[Dataset records]
# # # # #

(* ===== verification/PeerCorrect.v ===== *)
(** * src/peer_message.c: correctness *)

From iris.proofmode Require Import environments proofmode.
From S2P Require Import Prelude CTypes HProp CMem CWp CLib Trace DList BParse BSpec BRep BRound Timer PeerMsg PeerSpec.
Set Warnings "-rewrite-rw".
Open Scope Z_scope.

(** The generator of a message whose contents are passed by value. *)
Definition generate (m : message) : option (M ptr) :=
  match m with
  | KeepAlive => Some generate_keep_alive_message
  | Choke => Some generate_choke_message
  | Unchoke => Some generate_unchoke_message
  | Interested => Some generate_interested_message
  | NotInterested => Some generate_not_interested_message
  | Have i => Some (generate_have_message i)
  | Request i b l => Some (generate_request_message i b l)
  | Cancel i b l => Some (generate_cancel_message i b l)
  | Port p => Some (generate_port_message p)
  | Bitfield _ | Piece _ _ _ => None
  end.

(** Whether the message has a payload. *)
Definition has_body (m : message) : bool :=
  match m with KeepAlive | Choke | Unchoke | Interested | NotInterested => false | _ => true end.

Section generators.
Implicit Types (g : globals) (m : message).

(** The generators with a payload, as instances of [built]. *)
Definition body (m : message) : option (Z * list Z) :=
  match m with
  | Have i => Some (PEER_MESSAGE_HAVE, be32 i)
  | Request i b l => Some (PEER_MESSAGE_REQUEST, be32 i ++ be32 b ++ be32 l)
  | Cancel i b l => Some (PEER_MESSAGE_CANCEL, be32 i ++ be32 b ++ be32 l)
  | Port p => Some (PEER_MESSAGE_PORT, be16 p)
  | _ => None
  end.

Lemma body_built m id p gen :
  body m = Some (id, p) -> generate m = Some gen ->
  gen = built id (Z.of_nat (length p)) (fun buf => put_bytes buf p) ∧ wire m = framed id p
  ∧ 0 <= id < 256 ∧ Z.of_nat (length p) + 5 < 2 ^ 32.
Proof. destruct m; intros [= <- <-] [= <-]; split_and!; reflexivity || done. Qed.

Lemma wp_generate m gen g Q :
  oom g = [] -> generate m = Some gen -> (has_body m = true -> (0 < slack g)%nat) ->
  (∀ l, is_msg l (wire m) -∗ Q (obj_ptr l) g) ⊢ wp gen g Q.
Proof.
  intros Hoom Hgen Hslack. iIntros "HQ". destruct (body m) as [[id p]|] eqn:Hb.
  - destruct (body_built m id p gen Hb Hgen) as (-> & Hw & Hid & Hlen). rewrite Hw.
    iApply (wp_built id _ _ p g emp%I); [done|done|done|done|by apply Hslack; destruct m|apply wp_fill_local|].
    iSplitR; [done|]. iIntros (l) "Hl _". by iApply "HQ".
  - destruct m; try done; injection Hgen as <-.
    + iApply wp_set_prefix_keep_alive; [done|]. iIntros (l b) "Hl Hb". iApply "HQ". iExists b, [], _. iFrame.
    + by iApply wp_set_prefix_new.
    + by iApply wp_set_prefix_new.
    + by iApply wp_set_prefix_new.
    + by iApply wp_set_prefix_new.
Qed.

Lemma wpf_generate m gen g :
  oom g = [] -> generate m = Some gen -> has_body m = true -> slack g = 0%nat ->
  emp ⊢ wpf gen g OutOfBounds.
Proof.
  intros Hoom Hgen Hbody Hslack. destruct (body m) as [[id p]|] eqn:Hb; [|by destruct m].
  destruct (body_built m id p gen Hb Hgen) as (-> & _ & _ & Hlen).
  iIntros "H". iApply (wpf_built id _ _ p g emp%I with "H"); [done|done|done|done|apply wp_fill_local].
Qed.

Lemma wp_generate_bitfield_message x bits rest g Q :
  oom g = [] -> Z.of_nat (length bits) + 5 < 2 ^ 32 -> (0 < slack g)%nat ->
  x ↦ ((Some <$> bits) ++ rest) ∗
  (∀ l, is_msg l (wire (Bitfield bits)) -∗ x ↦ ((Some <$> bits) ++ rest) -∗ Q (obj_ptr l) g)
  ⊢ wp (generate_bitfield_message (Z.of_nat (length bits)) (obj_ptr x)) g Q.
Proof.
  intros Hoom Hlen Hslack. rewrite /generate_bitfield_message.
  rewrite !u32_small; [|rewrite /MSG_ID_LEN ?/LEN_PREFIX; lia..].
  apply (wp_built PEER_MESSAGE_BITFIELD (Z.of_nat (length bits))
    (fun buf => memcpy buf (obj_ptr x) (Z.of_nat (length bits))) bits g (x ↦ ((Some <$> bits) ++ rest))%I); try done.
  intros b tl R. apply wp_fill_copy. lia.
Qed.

# # # # #

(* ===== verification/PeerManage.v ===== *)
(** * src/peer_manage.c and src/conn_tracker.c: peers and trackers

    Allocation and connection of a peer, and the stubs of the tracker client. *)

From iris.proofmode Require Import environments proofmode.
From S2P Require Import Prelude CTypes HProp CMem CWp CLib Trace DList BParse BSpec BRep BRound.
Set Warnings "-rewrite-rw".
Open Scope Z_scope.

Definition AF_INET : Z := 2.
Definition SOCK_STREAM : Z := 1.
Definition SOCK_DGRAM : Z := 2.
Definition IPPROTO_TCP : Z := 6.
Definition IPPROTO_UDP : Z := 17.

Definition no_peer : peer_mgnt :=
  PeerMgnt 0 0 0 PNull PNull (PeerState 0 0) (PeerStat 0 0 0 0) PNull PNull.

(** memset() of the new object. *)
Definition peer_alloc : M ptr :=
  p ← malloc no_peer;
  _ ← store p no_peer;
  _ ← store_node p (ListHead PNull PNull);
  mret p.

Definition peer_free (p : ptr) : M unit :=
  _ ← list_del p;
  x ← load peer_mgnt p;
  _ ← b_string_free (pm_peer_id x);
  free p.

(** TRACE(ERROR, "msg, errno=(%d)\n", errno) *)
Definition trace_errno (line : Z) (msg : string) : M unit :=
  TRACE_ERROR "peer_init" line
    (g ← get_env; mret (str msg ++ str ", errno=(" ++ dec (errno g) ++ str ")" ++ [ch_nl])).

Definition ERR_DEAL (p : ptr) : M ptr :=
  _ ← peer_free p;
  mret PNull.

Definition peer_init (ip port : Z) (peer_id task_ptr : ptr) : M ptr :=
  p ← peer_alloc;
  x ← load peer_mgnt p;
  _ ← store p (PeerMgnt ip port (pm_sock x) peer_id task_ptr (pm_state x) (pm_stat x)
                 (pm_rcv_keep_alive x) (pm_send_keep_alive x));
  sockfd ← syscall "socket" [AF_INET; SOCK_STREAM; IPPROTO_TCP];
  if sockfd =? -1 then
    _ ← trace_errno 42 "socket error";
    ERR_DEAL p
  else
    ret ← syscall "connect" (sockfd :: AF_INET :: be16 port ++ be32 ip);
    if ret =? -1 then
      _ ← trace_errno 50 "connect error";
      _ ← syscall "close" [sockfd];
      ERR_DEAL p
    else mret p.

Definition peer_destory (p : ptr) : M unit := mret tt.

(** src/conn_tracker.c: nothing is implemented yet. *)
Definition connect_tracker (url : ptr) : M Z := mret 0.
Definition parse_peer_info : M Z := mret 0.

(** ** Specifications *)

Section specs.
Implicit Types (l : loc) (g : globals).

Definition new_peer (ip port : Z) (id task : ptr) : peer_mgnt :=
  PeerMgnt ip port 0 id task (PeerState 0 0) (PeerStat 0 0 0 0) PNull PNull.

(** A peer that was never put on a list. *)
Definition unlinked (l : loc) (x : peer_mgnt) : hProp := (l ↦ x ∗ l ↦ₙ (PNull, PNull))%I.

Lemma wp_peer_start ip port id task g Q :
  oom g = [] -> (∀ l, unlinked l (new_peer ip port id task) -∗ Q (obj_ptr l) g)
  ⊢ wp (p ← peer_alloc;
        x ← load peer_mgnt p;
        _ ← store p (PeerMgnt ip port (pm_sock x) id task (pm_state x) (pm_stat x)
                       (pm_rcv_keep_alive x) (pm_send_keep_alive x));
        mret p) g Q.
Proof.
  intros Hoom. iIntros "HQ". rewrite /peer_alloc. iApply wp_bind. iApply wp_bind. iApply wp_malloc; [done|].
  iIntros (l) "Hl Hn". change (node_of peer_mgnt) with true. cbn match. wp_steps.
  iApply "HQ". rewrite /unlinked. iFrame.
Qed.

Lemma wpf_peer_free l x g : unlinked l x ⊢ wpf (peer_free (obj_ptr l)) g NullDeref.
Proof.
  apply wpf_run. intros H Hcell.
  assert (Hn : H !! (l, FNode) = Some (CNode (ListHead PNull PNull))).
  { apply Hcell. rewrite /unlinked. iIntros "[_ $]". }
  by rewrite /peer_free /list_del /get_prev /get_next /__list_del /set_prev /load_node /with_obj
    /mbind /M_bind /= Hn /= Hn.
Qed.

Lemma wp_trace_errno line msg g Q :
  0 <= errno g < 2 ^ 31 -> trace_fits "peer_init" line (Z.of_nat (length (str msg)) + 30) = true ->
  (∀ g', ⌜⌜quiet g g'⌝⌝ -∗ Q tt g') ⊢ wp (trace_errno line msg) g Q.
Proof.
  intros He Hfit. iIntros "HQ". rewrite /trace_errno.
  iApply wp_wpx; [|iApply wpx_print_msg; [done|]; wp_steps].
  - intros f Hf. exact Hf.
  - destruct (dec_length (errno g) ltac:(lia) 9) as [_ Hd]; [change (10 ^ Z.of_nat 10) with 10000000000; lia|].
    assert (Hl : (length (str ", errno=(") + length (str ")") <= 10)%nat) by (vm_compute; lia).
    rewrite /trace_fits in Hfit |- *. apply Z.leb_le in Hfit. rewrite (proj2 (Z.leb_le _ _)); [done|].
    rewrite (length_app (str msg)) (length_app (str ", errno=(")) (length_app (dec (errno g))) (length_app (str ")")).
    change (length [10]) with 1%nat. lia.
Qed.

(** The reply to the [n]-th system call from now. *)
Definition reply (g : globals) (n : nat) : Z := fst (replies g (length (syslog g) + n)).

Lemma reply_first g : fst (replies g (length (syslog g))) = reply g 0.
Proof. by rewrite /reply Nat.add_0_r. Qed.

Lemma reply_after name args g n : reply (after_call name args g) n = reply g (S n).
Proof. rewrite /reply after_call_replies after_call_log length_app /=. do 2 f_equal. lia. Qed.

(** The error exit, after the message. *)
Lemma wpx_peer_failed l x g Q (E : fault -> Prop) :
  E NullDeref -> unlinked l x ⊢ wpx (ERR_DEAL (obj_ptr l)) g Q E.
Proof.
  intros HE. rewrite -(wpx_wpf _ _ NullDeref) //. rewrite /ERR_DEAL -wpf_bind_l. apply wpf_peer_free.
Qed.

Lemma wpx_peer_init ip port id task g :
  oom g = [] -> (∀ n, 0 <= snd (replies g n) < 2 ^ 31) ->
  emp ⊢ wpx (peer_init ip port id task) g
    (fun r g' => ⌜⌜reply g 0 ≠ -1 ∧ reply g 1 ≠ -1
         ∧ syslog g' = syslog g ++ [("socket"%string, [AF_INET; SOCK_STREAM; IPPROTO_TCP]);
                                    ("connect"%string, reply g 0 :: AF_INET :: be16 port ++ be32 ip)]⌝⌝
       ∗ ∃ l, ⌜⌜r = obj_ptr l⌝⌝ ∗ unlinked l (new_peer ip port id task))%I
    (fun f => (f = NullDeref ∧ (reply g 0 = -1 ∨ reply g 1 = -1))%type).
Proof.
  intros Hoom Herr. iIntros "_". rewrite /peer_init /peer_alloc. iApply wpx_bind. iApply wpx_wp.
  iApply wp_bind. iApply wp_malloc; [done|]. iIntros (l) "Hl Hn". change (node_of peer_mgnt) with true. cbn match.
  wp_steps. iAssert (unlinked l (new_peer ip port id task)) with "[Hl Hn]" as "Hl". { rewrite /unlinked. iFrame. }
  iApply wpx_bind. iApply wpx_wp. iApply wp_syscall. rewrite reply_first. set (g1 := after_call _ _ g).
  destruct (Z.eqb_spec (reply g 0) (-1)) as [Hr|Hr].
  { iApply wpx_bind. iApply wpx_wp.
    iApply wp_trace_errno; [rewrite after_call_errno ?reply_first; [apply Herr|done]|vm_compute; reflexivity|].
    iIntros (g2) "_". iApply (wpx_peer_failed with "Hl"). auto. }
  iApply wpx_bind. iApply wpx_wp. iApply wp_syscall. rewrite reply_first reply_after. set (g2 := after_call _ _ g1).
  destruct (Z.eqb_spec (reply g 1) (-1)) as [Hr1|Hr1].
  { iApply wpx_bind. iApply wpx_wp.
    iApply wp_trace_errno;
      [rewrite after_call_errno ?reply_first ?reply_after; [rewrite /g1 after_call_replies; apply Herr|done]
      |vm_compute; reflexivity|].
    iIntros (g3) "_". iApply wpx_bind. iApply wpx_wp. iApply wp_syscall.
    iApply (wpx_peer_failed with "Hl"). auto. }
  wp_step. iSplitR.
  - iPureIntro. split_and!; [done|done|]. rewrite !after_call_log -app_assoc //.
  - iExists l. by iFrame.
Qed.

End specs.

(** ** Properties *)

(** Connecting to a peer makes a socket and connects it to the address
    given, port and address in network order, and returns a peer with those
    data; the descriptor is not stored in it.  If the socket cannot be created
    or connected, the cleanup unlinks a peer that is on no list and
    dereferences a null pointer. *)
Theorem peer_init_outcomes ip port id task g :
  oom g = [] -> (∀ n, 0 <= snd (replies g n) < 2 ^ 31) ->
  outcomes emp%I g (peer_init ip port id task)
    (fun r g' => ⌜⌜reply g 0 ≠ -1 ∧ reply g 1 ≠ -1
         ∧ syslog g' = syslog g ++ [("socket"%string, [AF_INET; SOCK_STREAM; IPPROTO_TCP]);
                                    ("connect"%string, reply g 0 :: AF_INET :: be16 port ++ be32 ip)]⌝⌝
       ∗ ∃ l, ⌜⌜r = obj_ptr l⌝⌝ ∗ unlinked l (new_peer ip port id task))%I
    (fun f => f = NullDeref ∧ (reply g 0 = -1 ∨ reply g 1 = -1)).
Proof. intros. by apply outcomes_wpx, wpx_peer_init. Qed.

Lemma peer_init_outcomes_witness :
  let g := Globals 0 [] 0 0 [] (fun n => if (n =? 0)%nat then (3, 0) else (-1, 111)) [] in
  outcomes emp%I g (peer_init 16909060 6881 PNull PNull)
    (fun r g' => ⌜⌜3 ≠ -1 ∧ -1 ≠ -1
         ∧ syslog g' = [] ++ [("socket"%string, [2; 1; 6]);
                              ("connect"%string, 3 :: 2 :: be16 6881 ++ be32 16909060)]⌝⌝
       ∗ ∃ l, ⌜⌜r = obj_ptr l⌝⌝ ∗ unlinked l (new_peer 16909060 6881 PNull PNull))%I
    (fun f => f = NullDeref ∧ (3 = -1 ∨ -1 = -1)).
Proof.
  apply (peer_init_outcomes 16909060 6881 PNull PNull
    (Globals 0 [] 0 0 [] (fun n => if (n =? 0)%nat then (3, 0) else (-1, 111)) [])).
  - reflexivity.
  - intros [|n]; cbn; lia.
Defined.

# # # # #

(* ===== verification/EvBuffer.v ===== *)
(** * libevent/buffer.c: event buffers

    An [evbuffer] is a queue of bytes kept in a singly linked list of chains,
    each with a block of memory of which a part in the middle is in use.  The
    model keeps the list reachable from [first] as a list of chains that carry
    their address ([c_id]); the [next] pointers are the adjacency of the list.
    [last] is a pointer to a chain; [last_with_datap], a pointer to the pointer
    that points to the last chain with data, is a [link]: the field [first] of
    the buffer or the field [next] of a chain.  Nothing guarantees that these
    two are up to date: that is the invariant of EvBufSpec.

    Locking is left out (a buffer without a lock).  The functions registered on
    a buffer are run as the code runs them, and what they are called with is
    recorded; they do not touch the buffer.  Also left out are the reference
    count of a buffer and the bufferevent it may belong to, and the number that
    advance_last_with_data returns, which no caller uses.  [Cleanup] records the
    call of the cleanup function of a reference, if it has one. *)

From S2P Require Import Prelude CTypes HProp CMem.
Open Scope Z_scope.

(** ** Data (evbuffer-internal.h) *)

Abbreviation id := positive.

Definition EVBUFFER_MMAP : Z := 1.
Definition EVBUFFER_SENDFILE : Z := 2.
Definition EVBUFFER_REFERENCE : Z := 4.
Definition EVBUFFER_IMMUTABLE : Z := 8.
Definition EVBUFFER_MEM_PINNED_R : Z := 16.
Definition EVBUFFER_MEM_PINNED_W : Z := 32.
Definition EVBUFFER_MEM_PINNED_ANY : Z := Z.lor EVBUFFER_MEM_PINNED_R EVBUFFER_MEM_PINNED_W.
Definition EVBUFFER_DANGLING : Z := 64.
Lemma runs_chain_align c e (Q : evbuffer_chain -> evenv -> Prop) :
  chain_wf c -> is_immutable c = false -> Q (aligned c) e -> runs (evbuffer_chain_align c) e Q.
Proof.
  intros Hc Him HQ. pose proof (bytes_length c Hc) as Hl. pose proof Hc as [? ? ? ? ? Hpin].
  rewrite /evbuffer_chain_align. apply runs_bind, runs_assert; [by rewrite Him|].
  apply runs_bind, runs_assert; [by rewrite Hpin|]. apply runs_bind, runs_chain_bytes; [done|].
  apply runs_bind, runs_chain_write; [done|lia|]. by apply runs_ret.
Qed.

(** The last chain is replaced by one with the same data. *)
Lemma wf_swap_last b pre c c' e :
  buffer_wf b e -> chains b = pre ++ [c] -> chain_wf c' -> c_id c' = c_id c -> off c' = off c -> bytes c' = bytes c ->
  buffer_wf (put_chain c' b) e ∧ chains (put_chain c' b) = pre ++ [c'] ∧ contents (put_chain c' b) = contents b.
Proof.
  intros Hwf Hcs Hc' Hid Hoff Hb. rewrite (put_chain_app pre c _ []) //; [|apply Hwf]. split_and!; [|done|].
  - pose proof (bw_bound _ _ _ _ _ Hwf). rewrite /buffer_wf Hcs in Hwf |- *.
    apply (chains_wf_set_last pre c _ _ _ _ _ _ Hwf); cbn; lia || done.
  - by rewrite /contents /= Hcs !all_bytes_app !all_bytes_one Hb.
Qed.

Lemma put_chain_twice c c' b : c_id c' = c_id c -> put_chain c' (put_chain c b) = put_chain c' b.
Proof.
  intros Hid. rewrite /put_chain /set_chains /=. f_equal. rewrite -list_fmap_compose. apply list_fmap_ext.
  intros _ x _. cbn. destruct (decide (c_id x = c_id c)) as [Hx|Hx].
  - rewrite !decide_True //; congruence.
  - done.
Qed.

# # # # #

REQUIRED ACTION:
Search the data for the string "NullDeref" and copy out every line where it is found.

RESULT OF THIS TASK:
Lemma wpf_peer_free l x g : unlinked l x ⊢ wpf (peer_free (obj_ptr l)) g NullDeref.
  E NullDeref -> unlinked l x ⊢ wpx (ERR_DEAL (obj_ptr l)) g Q E.
  intros HE. rewrite -(wpx_wpf _ _ NullDeref) //. rewrite /ERR_DEAL -wpf_bind_l. apply wpf_peer_free.
    (fun f => (f = NullDeref ∧ (reply g 0 = -1 ∨ reply g 1 = -1))%type).
    (fun f => f = NullDeref ∧ (reply g 0 = -1 ∨ reply g 1 = -1)).
    (fun f => f = NullDeref ∧ (3 = -1 ∨ -1 = -1)).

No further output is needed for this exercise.